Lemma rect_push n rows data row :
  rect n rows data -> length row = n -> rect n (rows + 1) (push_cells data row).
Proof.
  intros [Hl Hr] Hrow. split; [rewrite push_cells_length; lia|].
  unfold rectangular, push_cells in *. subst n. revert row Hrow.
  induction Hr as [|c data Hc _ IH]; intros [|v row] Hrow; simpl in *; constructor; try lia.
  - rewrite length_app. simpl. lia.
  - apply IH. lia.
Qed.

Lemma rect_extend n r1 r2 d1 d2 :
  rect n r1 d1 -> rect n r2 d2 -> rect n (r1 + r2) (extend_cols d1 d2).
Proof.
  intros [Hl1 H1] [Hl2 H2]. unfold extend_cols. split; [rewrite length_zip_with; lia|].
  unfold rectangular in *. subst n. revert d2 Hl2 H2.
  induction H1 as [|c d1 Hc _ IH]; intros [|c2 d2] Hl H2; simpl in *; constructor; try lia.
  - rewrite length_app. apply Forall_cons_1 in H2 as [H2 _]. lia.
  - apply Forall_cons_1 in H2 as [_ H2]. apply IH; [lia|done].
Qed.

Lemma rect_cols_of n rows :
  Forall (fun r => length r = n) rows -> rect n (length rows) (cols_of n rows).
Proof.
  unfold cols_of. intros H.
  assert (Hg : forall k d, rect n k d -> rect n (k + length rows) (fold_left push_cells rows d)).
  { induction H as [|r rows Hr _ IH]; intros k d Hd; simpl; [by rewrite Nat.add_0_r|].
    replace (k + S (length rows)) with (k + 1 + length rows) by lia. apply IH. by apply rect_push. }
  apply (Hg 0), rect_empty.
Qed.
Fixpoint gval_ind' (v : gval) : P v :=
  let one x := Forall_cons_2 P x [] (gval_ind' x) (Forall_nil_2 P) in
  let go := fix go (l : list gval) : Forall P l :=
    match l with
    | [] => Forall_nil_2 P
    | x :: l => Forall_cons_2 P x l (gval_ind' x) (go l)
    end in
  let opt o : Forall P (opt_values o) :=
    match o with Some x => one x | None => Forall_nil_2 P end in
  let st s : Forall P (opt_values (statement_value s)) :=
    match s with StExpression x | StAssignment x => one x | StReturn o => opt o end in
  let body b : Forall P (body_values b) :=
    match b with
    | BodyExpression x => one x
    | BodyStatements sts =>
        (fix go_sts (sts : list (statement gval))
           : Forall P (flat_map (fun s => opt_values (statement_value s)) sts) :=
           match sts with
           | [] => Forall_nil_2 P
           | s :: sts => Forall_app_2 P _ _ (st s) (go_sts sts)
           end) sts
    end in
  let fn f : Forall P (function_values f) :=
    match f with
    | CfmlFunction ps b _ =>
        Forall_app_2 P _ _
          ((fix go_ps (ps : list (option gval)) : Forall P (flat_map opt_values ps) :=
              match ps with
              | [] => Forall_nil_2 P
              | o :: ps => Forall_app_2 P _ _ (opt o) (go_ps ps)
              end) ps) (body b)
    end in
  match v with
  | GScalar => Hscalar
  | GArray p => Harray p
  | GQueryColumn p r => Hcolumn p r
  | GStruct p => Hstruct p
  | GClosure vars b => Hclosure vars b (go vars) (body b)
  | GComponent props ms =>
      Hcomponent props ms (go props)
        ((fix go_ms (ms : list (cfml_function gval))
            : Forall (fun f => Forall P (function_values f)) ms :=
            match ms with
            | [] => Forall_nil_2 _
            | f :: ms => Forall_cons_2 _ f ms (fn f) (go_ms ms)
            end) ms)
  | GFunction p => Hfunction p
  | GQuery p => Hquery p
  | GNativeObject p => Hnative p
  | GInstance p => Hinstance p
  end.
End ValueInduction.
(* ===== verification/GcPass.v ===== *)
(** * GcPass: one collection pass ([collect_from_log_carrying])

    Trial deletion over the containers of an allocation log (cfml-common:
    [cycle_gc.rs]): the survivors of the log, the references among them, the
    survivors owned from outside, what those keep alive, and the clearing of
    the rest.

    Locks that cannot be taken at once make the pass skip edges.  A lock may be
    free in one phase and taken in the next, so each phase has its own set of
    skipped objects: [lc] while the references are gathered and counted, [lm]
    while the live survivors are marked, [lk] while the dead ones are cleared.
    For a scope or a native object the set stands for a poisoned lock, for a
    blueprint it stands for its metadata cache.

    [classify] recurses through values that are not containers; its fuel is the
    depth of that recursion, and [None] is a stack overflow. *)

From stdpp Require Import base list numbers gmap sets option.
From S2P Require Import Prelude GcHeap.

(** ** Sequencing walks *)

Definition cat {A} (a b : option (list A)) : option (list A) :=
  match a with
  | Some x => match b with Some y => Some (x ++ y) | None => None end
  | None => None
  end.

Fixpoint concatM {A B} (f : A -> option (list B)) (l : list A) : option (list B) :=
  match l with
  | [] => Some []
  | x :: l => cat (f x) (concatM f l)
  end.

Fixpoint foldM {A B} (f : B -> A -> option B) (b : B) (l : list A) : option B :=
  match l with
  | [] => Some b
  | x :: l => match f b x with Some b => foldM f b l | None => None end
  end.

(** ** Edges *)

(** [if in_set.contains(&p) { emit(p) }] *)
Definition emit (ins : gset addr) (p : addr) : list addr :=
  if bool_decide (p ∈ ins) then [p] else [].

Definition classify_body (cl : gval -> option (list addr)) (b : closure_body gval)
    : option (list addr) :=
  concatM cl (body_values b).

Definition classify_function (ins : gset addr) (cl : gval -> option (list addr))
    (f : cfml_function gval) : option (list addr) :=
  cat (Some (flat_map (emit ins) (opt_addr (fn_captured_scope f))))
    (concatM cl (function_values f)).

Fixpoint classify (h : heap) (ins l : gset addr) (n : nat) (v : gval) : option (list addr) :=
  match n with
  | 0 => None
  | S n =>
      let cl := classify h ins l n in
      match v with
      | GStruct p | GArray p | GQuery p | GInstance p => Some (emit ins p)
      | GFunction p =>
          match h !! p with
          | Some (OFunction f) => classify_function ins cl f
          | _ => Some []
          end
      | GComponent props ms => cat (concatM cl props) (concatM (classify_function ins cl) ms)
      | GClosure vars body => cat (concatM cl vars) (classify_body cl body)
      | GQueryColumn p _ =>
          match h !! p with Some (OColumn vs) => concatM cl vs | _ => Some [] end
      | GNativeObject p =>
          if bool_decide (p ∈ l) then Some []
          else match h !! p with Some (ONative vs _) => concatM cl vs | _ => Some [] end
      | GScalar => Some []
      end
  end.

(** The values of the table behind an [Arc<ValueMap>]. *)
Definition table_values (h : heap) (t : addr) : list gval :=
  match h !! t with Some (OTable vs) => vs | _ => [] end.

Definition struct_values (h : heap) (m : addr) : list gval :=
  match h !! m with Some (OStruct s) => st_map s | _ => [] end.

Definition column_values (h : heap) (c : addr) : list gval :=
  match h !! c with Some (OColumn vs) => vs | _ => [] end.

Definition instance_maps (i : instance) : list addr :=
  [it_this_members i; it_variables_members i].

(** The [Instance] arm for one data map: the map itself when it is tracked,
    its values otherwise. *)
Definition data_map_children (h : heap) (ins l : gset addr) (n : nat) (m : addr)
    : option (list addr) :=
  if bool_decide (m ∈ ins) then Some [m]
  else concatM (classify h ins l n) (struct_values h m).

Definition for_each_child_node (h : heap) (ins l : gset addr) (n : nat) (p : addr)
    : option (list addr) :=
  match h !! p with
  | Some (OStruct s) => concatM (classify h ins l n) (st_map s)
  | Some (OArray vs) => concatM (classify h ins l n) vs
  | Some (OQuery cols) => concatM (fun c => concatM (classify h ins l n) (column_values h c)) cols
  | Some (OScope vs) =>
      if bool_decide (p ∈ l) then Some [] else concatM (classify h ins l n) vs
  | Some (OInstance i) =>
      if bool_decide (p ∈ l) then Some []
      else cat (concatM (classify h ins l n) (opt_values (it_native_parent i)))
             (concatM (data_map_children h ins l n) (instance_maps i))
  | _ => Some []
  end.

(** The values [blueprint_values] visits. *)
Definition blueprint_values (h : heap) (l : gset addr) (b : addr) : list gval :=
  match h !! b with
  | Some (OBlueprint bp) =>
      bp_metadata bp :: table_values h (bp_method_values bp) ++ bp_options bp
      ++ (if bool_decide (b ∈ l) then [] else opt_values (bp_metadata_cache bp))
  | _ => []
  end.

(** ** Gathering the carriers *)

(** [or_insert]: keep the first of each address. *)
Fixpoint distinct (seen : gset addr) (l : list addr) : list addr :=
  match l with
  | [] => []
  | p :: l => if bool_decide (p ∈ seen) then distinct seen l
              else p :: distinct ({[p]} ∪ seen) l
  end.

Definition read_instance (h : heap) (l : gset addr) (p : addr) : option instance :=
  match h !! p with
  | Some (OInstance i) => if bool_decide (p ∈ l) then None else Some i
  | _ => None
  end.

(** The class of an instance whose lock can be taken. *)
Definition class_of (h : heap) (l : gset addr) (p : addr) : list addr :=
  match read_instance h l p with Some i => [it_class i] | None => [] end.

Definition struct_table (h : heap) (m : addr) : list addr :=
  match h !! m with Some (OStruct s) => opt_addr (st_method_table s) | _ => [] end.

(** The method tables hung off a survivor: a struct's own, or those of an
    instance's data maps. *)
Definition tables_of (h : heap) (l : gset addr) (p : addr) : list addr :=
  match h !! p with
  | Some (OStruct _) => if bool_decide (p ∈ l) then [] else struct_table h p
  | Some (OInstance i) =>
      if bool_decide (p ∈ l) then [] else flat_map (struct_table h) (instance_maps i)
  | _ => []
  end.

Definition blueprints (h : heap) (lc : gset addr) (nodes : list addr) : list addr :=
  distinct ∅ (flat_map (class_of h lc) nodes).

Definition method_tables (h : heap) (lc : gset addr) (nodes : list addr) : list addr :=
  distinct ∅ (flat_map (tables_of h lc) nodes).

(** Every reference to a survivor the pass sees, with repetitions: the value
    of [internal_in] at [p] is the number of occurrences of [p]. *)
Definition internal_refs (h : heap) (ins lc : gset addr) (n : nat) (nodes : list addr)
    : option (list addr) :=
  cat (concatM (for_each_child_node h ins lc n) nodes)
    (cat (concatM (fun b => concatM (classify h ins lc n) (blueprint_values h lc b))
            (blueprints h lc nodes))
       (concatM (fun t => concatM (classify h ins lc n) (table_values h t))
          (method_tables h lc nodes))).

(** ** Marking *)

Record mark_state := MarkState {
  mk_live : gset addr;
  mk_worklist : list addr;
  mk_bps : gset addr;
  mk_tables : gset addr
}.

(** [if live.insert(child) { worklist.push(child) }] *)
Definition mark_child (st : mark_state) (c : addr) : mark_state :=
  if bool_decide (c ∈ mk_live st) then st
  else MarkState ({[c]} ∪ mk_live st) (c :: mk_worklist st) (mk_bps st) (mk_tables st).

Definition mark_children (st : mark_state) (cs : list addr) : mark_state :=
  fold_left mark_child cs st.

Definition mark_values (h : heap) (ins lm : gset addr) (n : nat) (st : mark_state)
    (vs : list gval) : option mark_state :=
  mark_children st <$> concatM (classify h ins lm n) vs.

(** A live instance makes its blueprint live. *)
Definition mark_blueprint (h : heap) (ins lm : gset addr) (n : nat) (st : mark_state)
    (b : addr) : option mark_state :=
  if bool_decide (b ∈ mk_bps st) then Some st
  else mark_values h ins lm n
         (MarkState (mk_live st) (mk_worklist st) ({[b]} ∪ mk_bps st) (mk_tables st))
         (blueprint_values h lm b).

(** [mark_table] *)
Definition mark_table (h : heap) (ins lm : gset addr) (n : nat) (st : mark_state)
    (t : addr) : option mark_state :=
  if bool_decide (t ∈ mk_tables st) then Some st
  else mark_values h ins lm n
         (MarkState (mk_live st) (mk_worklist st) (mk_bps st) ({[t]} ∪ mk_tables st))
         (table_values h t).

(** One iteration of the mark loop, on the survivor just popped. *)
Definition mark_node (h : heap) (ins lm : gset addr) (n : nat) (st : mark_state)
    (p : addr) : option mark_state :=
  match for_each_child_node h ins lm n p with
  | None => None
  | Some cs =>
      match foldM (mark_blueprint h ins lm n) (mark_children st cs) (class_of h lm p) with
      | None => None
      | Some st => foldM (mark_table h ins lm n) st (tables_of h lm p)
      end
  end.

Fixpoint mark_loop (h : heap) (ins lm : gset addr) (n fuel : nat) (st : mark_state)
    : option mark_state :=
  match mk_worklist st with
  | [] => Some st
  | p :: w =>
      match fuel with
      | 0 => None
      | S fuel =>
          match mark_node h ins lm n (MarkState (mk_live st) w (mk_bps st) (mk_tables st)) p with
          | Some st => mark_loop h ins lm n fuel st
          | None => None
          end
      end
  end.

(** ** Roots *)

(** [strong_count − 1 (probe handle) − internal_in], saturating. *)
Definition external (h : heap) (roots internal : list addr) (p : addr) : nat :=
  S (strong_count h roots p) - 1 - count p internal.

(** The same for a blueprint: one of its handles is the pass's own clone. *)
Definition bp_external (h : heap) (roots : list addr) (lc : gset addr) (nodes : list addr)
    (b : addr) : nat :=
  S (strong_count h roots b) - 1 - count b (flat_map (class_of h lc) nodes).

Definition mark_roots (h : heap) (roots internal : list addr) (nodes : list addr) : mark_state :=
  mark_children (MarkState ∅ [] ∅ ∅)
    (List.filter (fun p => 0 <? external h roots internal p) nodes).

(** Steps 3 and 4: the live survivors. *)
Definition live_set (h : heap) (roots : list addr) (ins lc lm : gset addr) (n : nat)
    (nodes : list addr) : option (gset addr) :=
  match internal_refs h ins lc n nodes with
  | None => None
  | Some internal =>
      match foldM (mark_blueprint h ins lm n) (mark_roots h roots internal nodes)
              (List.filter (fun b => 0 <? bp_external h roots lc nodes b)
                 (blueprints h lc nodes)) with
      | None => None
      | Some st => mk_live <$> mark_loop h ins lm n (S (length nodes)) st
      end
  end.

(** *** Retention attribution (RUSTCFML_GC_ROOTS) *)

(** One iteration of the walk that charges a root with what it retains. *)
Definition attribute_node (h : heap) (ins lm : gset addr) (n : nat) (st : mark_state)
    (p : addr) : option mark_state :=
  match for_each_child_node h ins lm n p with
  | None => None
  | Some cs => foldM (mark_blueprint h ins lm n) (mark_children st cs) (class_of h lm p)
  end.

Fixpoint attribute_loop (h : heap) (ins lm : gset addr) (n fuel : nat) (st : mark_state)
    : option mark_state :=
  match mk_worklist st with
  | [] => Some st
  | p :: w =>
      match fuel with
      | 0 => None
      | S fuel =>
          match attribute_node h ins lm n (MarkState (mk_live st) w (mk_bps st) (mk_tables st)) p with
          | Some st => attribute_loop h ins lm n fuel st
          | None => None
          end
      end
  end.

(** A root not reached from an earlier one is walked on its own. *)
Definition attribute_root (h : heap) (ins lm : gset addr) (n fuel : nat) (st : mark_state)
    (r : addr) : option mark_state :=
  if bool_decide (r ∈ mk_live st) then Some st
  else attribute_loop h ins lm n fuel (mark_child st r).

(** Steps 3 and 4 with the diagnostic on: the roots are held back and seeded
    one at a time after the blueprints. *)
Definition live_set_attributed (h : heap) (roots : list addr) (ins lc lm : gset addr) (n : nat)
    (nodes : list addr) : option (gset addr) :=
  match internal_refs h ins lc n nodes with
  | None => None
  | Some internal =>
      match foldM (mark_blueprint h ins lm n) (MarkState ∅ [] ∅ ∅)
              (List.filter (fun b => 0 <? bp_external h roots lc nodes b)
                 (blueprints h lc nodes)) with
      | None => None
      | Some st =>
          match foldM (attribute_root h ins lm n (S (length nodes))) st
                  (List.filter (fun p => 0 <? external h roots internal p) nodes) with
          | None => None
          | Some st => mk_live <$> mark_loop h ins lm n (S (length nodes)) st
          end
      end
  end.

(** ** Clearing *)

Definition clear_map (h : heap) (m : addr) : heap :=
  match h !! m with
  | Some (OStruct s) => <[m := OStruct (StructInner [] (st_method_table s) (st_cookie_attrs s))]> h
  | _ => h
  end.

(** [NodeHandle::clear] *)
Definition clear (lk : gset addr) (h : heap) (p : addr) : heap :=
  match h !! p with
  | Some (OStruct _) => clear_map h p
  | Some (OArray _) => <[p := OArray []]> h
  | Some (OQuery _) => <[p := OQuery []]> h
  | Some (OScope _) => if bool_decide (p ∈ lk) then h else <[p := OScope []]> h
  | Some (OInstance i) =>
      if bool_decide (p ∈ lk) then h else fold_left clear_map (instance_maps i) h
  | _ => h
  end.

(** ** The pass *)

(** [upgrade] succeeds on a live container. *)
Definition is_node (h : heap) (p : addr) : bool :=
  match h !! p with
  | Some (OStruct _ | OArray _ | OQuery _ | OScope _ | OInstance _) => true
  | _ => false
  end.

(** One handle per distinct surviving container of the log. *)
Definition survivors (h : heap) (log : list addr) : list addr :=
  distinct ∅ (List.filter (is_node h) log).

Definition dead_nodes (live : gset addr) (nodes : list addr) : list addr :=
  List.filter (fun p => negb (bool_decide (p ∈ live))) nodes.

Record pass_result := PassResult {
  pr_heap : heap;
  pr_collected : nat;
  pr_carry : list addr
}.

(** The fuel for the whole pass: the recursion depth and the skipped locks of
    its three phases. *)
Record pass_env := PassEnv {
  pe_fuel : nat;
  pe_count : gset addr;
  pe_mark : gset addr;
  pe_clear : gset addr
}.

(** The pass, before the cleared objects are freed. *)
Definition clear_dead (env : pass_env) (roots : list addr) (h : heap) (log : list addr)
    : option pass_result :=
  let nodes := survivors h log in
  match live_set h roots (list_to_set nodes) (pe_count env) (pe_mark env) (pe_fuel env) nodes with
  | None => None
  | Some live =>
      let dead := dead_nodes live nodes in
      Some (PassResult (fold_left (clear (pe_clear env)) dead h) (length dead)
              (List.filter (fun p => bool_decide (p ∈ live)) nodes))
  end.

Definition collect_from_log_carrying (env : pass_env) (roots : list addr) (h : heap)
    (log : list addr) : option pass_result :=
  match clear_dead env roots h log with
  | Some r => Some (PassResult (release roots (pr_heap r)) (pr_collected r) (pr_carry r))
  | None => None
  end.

Task item = Beginning at the top of the records above, transcribe each line exactly up to and including the line that holds "P (flat_map (fun".

Task result =
Lemma rect_push n rows data row :
  rect n rows data -> length row = n -> rect n (rows + 1) (push_cells data row).
Proof.
  intros [Hl Hr] Hrow. split; [rewrite push_cells_length; lia|].
  unfold rectangular, push_cells in *. subst n. revert row Hrow.
  induction Hr as [|c data Hc _ IH]; intros [|v row] Hrow; simpl in *; constructor; try lia.
  - rewrite length_app. simpl. lia.
  - apply IH. lia.
Qed.

Lemma rect_extend n r1 r2 d1 d2 :
  rect n r1 d1 -> rect n r2 d2 -> rect n (r1 + r2) (extend_cols d1 d2).
Proof.
  intros [Hl1 H1] [Hl2 H2]. unfold extend_cols. split; [rewrite length_zip_with; lia|].
  unfold rectangular in *. subst n. revert d2 Hl2 H2.
  induction H1 as [|c d1 Hc _ IH]; intros [|c2 d2] Hl H2; simpl in *; constructor; try lia.
  - rewrite length_app. apply Forall_cons_1 in H2 as [H2 _]. lia.
  - apply Forall_cons_1 in H2 as [_ H2]. apply IH; [lia|done].
Qed.

Lemma rect_cols_of n rows :
  Forall (fun r => length r = n) rows -> rect n (length rows) (cols_of n rows).
Proof.
  unfold cols_of. intros H.
  assert (Hg : forall k d, rect n k d -> rect n (k + length rows) (fold_left push_cells rows d)).
  { induction H as [|r rows Hr _ IH]; intros k d Hd; simpl; [by rewrite Nat.add_0_r|].
    replace (k + S (length rows)) with (k + 1 + length rows) by lia. apply IH. by apply rect_push. }
  apply (Hg 0), rect_empty.
Qed.
Fixpoint gval_ind' (v : gval) : P v :=
  let one x := Forall_cons_2 P x [] (gval_ind' x) (Forall_nil_2 P) in
  let go := fix go (l : list gval) : Forall P l :=
    match l with
    | [] => Forall_nil_2 P
    | x :: l => Forall_cons_2 P x l (gval_ind' x) (go l)
    end in
  let opt o : Forall P (opt_values o) :=
    match o with Some x => one x | None => Forall_nil_2 P end in
  let st s : Forall P (opt_values (statement_value s)) :=
    match s with StExpression x | StAssignment x => one x | StReturn o => opt o end in
  let body b : Forall P (body_values b) :=
    match b with
    | BodyExpression x => one x
    | BodyStatements sts =>
        (fix go_sts (sts : list (statement gval))
           : Forall P (flat_map (fun s => opt_values (statement_value s)) sts) :=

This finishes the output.